Expectations were understandably high on my part, given the recent spate of successes from the entertainment on the Disney Cruise Line (DCL). But let's not mince words: the Toy Story Musical is horrible. It fails on almost every level. It's not good musically, there's no humor or comedy in it, and the lifeless pacing will tempt even the most forgiving viewers to drink deeply from the trough of boredom.


Us toys are here so Andy can play with us! I think.

At least the performances are enthusiastic. I have nothing but huge respect for these professionals on the DCL. They work long hours, take part in multiple productions, and pitch in just like everyone else on board. Although now that I think about it, there is one exception to the praise of the Toy Story performances. The girl (yes, girl) who plays Sid studied at the William Shatner school of overacting. Her (over)enthusiasm translated into applause, though, since some patrons probably looked at her energy as the only redeeming factor in the play. I found it distracting, though. This same actress also portrayed Cruella in Golden Mickeys, and she over-acted there, too. I think she was stuck in Sid mode, actually.

What made the Toy Story movies great? Part of the formula must certainly be the humor and the jokes. Sadly, this was all but missing in the musical. The show was, at heart, just a simple retelling of the movie, with no embellishments to the plot. This is the primary reason the experience just drags, since there is little newness to it, and the humor is gone.


Watch out! It's new toy Buzz Lightyear! Don't bother with any humor here or anything.

There are some neat effects. The human children are represented via oversized shadows on the screen behind, as they thunder through the room, and the show transitions us from toy-sized to human-sized convincingly in several sequences, mostly using the large screen behind to zoom in or out.

I appreciate the restraint designers showed in keeping most of the in-theater effects specific to just one show. It would have been easy to re-use effects from Golden Mickeys or Disney Dreams, but they didn't do that. The Golden Mickeys has confetti showers, rope acrobatics, and fuzzy animatronic octopus legs that reach out of the stage floor. Disney Dreams uses the balconies for animatronics on one side and live actors on the other side, and it has lasers, bubbles, and LEDs embedded in the ceiling even in the guest areas.


Mixing movies is OK, provided the staging and music is well done - as in Disney Dreams.

What makes Golden Mickey successful, though, is not its reliance on technology and tricks, but its storyline and use of songs. It plays off nostalgia for Walt Disney, weaving a thin storyline about an awards show around several familiar songs, mostly drawn from the older Disney movies. Disney Dreams similarly wraps a storyline about imagination and not growing up around vignettes from Disney movies (in this case, more recent movies). In both instances, the songs are already familiar. We know the tunes, we know the lyrics, and we sing along. But it's not just tired retreads, either, since the staging and the innovative effects freshen the presentation of the familiar song. The combination is a kind of fun nostalgia.

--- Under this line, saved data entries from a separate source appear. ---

(* ===== verification/MeasuredLog.v ===== *)
(** * The grammar of event logs

    The event log as an abstract structure with its serialization, a small logic
    for the cursor parser, and the proof that the parser accepts exactly the
    serializations of well-formed logs. *)

From stdpp Require Import base list numbers.
From Stdlib Require Import ZArith Lia.
From S2P Require Import Prelude Endian Status Buffers MeasuredBoot.

(** ** Little-endian integers *)

Fixpoint le_bytes (n : nat) (v : Z) : bytes :=
  match n with
  | O => []
  | S n => u8 v :: le_bytes n (Z.shiftr v 8)
  end.

Definition le_value (l : bytes) : Z := foldr (fun b v => b + 256 * v) 0 l.

Lemma le_bytes_length n v : length (le_bytes n v) = n.
Proof. revert v. induction n; intros v; cbn; congruence. Qed.

Lemma le_bytes_ok n v : bytes_ok (le_bytes n v).
Proof. revert v. induction n as [|n IH]; intros v; constructor; [apply u8_byte|apply IH]. Qed.

#[export] Hint Resolve le_bytes_ok : pbns.

Lemma le_value_cons b l : le_value (b :: l) = b + 256 * le_value l.
Proof. done. Qed.

Lemma le_value_bound l : bytes_ok l -> 0 <= le_value l < 256 ^ zlen l.
Proof.
  induction 1 as [|b l Hb _ IH]; [done|]. rewrite le_value_cons. cbn [length]. unfold is_byte in Hb.
  rewrite Nat2Z.inj_succ, Z.pow_succ_r by lia. lia.
Qed.

Lemma le_value_bytes n v : 0 <= v < 256 ^ Z.of_nat n -> le_value (le_bytes n v) = v.
Proof.
  revert v. induction n as [|n IH]; intros v Hv; [cbn in *; lia|]. cbn [le_bytes]. rewrite le_value_cons.
  rewrite Nat2Z.inj_succ, Z.pow_succ_r in Hv by lia. rewrite Z.shiftr_div_pow2 by lia. change (2 ^ 8) with 256.
  rewrite IH by (split; [apply Z.div_pos; lia|apply Z.div_lt_upper_bound; lia]).
  unfold u8. change (2 ^ 8) with 256. pose proof (Z.div_mod v 256 ltac:(lia)). lia.
Qed.

Lemma le_bytes_value l : bytes_ok l -> le_bytes (length l) (le_value l) = l.
Proof.
  induction 1 as [|b l Hb _ IH]; [done|]. cbn [length le_bytes]. rewrite le_value_cons. unfold is_byte in Hb. f_equal.
  - unfold u8. change (2 ^ 8) with 256. rewrite Z.mul_comm, Z.mod_add by lia. apply Z.mod_small. lia.
  - rewrite Z.shiftr_div_pow2 by lia. change (2 ^ 8) with 256. rewrite Z.mul_comm, Z.div_add by lia.
    rewrite Z.div_small by lia. done.
Qed.
Lemma splice_next (a b dest : bytes) :
  zlen a + zlen b <= zlen dest ->
  splice (a ++ drop (length a) dest) (zlen a) b = (a ++ b) ++ drop (length (a ++ b)) dest.
Proof.
  intros Hfit. unfold splice. rewrite Nat2Z.id, take_app_length, <- drop_drop, drop_app_length, drop_drop, length_app.
  by rewrite app_assoc.
Qed.

Lemma zero_prefix_assembled (complete dest : bytes) :
  zlen complete <= zlen dest ->
  zero_prefix (complete ++ drop (length complete) dest) (zlen complete) = zero_prefix dest (zlen complete).
Proof. intros H. unfold zero_prefix. by rewrite Nat2Z.id, drop_app_length. Qed.

(** ** Assembling the log *)

(** The octets that follow the base log. *)
Definition appended (source : pbns_measured_boot_event_source) : bytes :=
  match es_final_disposition source with
  | PBNS_MEASURED_BOOT_FINAL_APPEND => drop 16 (v_data (es_final_events_table source))
  | _ => []
  end.

Lemma validate_cases p log :
  p <> 0 -> bytes_ok log -> 0 < zlen log <= PBNS_MEASURED_BOOT_EVENT_LOG_MAX_SIZE ->
  exists st summary, validate_event_log (mk_view p log) = Some (st, summary)
  /\ (st = PBNS_OK -> exists h es, log_ok h es /\ log = log_octets h es /\ ms_event_count summary = 1 + zlen es).
Proof.
  intros Hp Hok Hl. unfold validate_event_log.
  destruct (parse_log_cases p log Hp Hok Hl) as [(h & es & Hlog & -> & ->)|(st & Hst & -> & _)]; cbn [mbind option_bind].
  - eexists _, _. split; [done|]. intros _. by exists h, es.
  - eexists _, _. split; [done|]. by destruct Hst as [->| ->].
Qed.
(* ===== verification/RecoveryManifest.v ===== *)
(** * Recovery manifests ([include/pbns/recovery_manifest.h], [src/core/recovery_manifest.c])

    A manifest names a recovery image: its digest, version and size, the time it
    is valid and the policy that authorizes it.  It is the canonical encoding of
    two nested CBOR maps, signed by the recovery key over data that binds it to
    one request of one host. *)

From stdpp Require Import base list numbers.
From Stdlib Require Import ZArith Lia.
From S2P Require Import Prelude Endian Status Buffers Cbor CborTree Compare Crypto TrustedTime RecoveryStream.

(** ** Constants: "PBNS-RECOVERY-MANIFEST-v1", "PBNS-RECOVERY-MANIFEST-AAD-v1", "x86_64", "uki-pe-coff" *)

Definition PBNS_RECOVERY_MANIFEST_DOMAIN : bytes :=
  [80; 66; 78; 83; 45; 82; 69; 67; 79; 86; 69; 82; 89; 45; 77; 65; 78; 73; 70; 69; 83; 84; 45; 118; 49].
Definition PBNS_RECOVERY_MANIFEST_AAD : bytes :=
  [80; 66; 78; 83; 45; 82; 69; 67; 79; 86; 69; 82; 89; 45; 77; 65; 78; 73; 70; 69; 83; 84; 45; 65; 65; 68;
   45; 118; 49].
Definition PBNS_RECOVERY_ARCHITECTURE : bytes := [120; 56; 54; 95; 54; 52].
Definition PBNS_RECOVERY_FORMAT : bytes := [117; 107; 105; 45; 112; 101; 45; 99; 111; 102; 102].
Definition PBNS_RECOVERY_MANIFEST_VERSION : Z := 1.
Definition PBNS_RECOVERY_MANIFEST_SERVICE : Z := 2.
Definition PBNS_RECOVERY_MANIFEST_HOST_SIZE : Z := 32.
Definition PBNS_RECOVERY_MANIFEST_NONCE_SIZE : Z := 32.
Definition PBNS_RECOVERY_MANIFEST_REQUEST_ID_SIZE : Z := 16.
Definition PBNS_RECOVERY_MANIFEST_POLICY_MAX_SIZE : Z := 4096.
Definition PBNS_RECOVERY_MANIFEST_KEY_ID_MAX_SIZE : Z := 64.
Definition PBNS_RECOVERY_MANIFEST_ENCODED_MAX_SIZE : Z := 8192.
Definition PBNS_RECOVERY_MANIFEST_SIGNED_MAX_SIZE : Z := 65536.
Definition PBNS_RECOVERY_MANIFEST_AAD_MAX_SIZE : Z := 192.

(** ** Data *)

Record pbns_recovery_manifest := mk_manifest {
  rm_request_id : bytes;
  rm_host_binding : bytes;
  rm_nonce : bytes;
  rm_artifact_digest : bytes;
  rm_artifact_version : Z;
  rm_image_size : Z;
  rm_chunk_size : Z;
  rm_minimum_version : Z;
  rm_not_before_ns : Z;
  rm_not_after_ns : Z;
  rm_policy_authorization : pbns_view;
  rm_policy_key_id : pbns_view;
}.

Definition zero_manifest : pbns_recovery_manifest :=
  mk_manifest (replicate 16 0) (replicate 32 0) (replicate 32 0) (replicate 32 0) 0 0 0 0 0 0 null_view null_view.

Record pbns_recovery_manifest_expectation := mk_expectation {
  re_request_id : bytes;
  re_host_binding : bytes;
  re_nonce : bytes;
  re_recovery_signing_key_id : pbns_view;
  re_expected_policy_key_id : pbns_view;
  re_current_version : Z;
  re_trusted_time : pbns_time_interval;
}.

(** ** Checks *)

Definition views_equal (left right : pbns_view) : bool :=
  (v_len left =? v_len right) && ((v_len left =? 0) || ct_equal (v_data left) (v_data right)).

Definition manifest_valid (m : pbns_recovery_manifest) : bool :=
  ct_nonzero (rm_request_id m) && ct_nonzero (rm_host_binding m) && ct_nonzero (rm_nonce m)
  && ct_nonzero (rm_artifact_digest m)
  && (0 <? rm_artifact_version m) && (rm_minimum_version m <=? rm_artifact_version m)
  && (0 <? rm_image_size m) && (rm_image_size m <=? PBNS_RECOVERY_MANIFEST_IMAGE_MAX)
  && (rm_chunk_size m =? PBNS_RECOVERY_MANIFEST_CHUNK_SIZE)
  && (0 <=? rm_not_before_ns m) && (rm_not_before_ns m <? rm_not_after_ns m)
  && view_is_valid (rm_policy_authorization m) && (0 <? v_len (rm_policy_authorization m))
  && (v_len (rm_policy_authorization m) <=? PBNS_RECOVERY_MANIFEST_POLICY_MAX_SIZE)
  && view_is_valid (rm_policy_key_id m) && (0 <? v_len (rm_policy_key_id m))
  && (v_len (rm_policy_key_id m) <=? PBNS_RECOVERY_MANIFEST_KEY_ID_MAX_SIZE).

Definition expectation_valid (e : pbns_recovery_manifest_expectation) : bool :=
  ct_nonzero (re_request_id e) && ct_nonzero (re_host_binding e) && ct_nonzero (re_nonce e)
  && view_is_valid (re_recovery_signing_key_id e) && (0 <? v_len (re_recovery_signing_key_id e))
  && (v_len (re_recovery_signing_key_id e) <=? PBNS_RECOVERY_MANIFEST_KEY_ID_MAX_SIZE)
  && view_is_valid (re_expected_policy_key_id e) && (0 <? v_len (re_expected_policy_key_id e))
  && (v_len (re_expected_policy_key_id e) <=? PBNS_RECOVERY_MANIFEST_KEY_ID_MAX_SIZE)
  && (0 <=? ti_earliest_ns (re_trusted_time e))
  && (ti_earliest_ns (re_trusted_time e) <=? ti_latest_ns (re_trusted_time e)).

(** ** Encoding *)

(** [encode_context] *)
Definition context_fields (m : pbns_recovery_manifest) : list (Z * cbor_value) :=
  [(1, CText PBNS_RECOVERY_MANIFEST_DOMAIN); (2, CUInt PBNS_RECOVERY_MANIFEST_VERSION);
   (3, CUInt PBNS_RECOVERY_MANIFEST_SERVICE); (4, CBytes (rm_request_id m)); (5, CBytes (rm_host_binding m));
   (6, CBytes (rm_nonce m)); (7, CInt (rm_not_before_ns m)); (8, CInt (rm_not_after_ns m)); (9, CBytes [])].

Definition body_fields (m : pbns_recovery_manifest) : list (Z * cbor_value) :=
  [(10, CBytes (rm_artifact_digest m)); (11, CUInt (rm_artifact_version m)); (12, CText PBNS_RECOVERY_ARCHITECTURE);
   (13, CText PBNS_RECOVERY_FORMAT); (14, CUInt (rm_image_size m)); (15, CUInt (rm_chunk_size m));
   (16, CUInt (rm_minimum_version m)); (17, CInt (rm_not_before_ns m)); (18, CInt (rm_not_after_ns m));
   (19, CBytes (v_data (rm_policy_authorization m))); (20, CBytes (v_data (rm_policy_key_id m)))].
Lemma currency_checks_spec m e :
  manifest_valid m = true -> expectation_valid e = true -> currency_checks m e = false <-> manifest_current m e.
Proof.
  intros [_ _ _ _ _ _ _ Ht _ _]%manifest_valid_facts He. unfold expectation_valid in He. bools.
  unfold currency_checks, manifest_current, pbns_time_interval_within.
  rewrite orb_false_iff, negb_false_iff, !andb_true_iff, Z.ltb_ge, !Z.leb_le. intuition lia.
Qed.

(** What an accepted manifest is known to satisfy. *)
Definition manifest_accepted (m : pbns_recovery_manifest) (payload : bytes) (e : pbns_recovery_manifest_expectation)
  : Prop :=
  payload = manifest_octets m /\ manifest_typed m /\ manifest_valid m = true /\ manifest_bound m e /\ manifest_current m e.

Lemma decode_verified_result `{S : QCBORSpiffy} `{M : Machine} payload e scratch st data m :
  expectation_sized e -> manifest_decode_verified payload e scratch = (st, data, m) ->
  length data = length (b_data scratch)
  /\ (st <> PBNS_OK -> m = zero_manifest) /\ (st = PBNS_OK -> manifest_accepted m (v_data payload) e).
Proof.
  intros He. unfold manifest_decode_verified. destruct (_ || (b_cap scratch <? _)) eqn:Harg; [by intros [= <- <- <-]|].
  destruct (view_overlaps _ _); [by intros [= <- <- <-]|].
  destruct (decode_manifest (v_data payload)) as [d|] eqn:Ed; [|by intros [= <- <- <-]].
  apply decode_manifest_ok in Ed as [Ht Hv].
  destruct (manifest_encode_unchecked d (b_data scratch)) as [[st1 data1] size] eqn:Ee.
  apply manifest_encode_spec in Ee as (Hlen & Hok & _).
  destruct (_ || negb (bytes_eqb _ _)) eqn:Hc; [by intros [= <- <- <-]|]. fold (binding_checks d e) (currency_checks d e).
  destruct (binding_checks d e) eqn:Hb; [by intros [= <- <- <-]|].
  destruct (currency_checks d e) eqn:Hcur; [by intros [= <- <- <-]|]. intros [= <- <- <-]. split; [done|]. split; [done|].
  intros _. bools. assert (st1 = PBNS_OK) as -> by (by apply is_ok_spec). destruct (Hok eq_refl) as [_ Htk].
  repeat match goal with H : bytes_eqb _ _ = true |- _ => apply bytes_eqb_spec in H end.
  unfold manifest_accepted. split; [congruence|]. split; [done|]. split; [done|]. split.
  - apply binding_checks_spec; [apply Ht|done|done].
  - apply currency_checks_spec; [done| |done]. done.
Qed.
(** C7: an image is received whole or not at all.  The operation always returns:
    the loop over the records ends within the number of records of the image.
    Refused arguments change nothing.  Otherwise the workspace keeps no request
    or record data, and either the pages hold an image of exactly the size and
    the digest of the manifest, asked for with a fresh signed request that names
    that digest, or every octet of the pages is zero. *)
Theorem live_artifact_contract {W : Type} `{Q : QCBOR} `{M : Machine} (sv : live_services W)
    (digest_of : bytes -> bytes) `{L : !LiveLaws sv digest_of} (key policy : pbns_view) (m : pbns_recovery_manifest)
    (pages : pbns_buffer) (ws : pbns_recovery_live_workspace) (w : W) :
  live_workspace_ok ws -> length (rm_host_binding m) = 32%nat -> length (rm_artifact_digest m) = 32%nat ->
  exists st data ws' w', live_artifact (live_client_of sv key policy) m pages ws w = Some (st, data, ws', w')
  /\ live_same ws ws'
  /\ (if artifact_arguments sv key policy m pages then image_outcome sv (digest_of := digest_of) m pages w st data ws'
      else st = PBNS_ERR_ARGUMENT /\ data = b_data pages /\ ws' = ws /\ w' = w).
Proof.
  intros Hok Hh Hd. destruct (artifact_arguments sv key policy m pages) eqn:E; [by apply (live_artifact_run sv key policy)|].
  exists PBNS_ERR_ARGUMENT, (b_data pages), ws, w. by rewrite live_artifact_refused.
Qed.

(** ** Witnesses *)

(** A gateway that answers with a manifest and sends an image of three octets;
    the world counts the records and holds what the hash absorbed. *)
Definition ex_live_manifest : pbns_recovery_manifest :=
  mk_manifest (replicate 16 5) (replicate 32 7) (replicate 32 5) (replicate 32 4) 8 3 16384 2 1000 9000
    (mk_view 64 [1; 2; 3]) (mk_view 96 [4; 5]).

Definition ex_digest (data : bytes) : bytes := replicate 32 (1 + zlen data mod 200).

Definition ex_live_hash : hash (nat * bytes) := mk_hash
  (fun w => (PBNS_OK, (fst w, []))) (fun w data => (PBNS_OK, (fst w, snd w ++ data)))
  (fun w _ => (PBNS_OK, ex_digest (snd w), w)) (fun w => w) snd.

Definition ex_receive (w : nat * bytes) (frame : pbns_frame) (payload : pbns_view)
  : pbns_status * pbns_frame * pbns_view * (nat * bytes) :=
  let frame type := mk_frame PBNS_SERVICE_RECOVERY_ARTIFACT type 0 (replicate 16 5) (Z.of_nat (fst w)) in
  match fst w with
  | O => (PBNS_OK, frame PBNS_MESSAGE_DATA, mk_view 64 [10; 20; 30], (1%nat, snd w))
  | n => (PBNS_OK, frame PBNS_MESSAGE_COMPLETE, null_view, (Datatypes.S n, snd w))
  end.

Definition ex_live_services : live_services (nat * bytes) := mk_live_services
  (fun w buf => (PBNS_OK, replicate (length buf) 5, w))
  (fun w payload _ buf => (PBNS_OK, ex_fill buf payload, zlen payload, w))
  (fun w _ _ buf => (PBNS_OK, ex_fill buf (manifest_octets ex_live_manifest), zlen (manifest_octets ex_live_manifest), w))
  (fun w message _ => (PBNS_OK, message, w))
  (fun w _ _ _ => (PBNS_OK, w)) ex_receive (fun w _ _ => (PBNS_OK, w)) (fun w => (PBNS_OK, w)) (fun w => (PBNS_OK, w))
  ex_live_hash.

It's the claw! You know just how this scene is going to end, don't you?

But at the Toy Story musical, the songs are new, while it's the story which is old and familiar. That makes for a dull combination. Disney has tried that formula before, though, and it worked pretty well. I'm thinking here of the Nemo musical at Animal Kingdom. Why does it work there but not on the Disney Wonder? The difference is the quality and the memorable nature of the songs. The musicality and artistry is simply better at the Nemo show.


Busted, the songs I mean.

At Toy Story, the lack of originality in the story and the absence of jokes means they must rely on the original songs to inject any interest in the presentation. There were several songs, whose titles appeared to be:

  • To infinity and beyond
  • One toy, and it could be me
  • We all obey the claw
  • I'm the da Vinci of destruction
  • Who you callin' busted?
  • That's why we're here

The pace of the songs was pretty slow, and it kept the mood subdued rather than energized.


Buzz and Woody reconcile. I think. I couldn't care less by this point.

The overall effect of the show was like a high school product, though with better set design. There is no way I'll waste another two precious hours of my shipboard time on this show again.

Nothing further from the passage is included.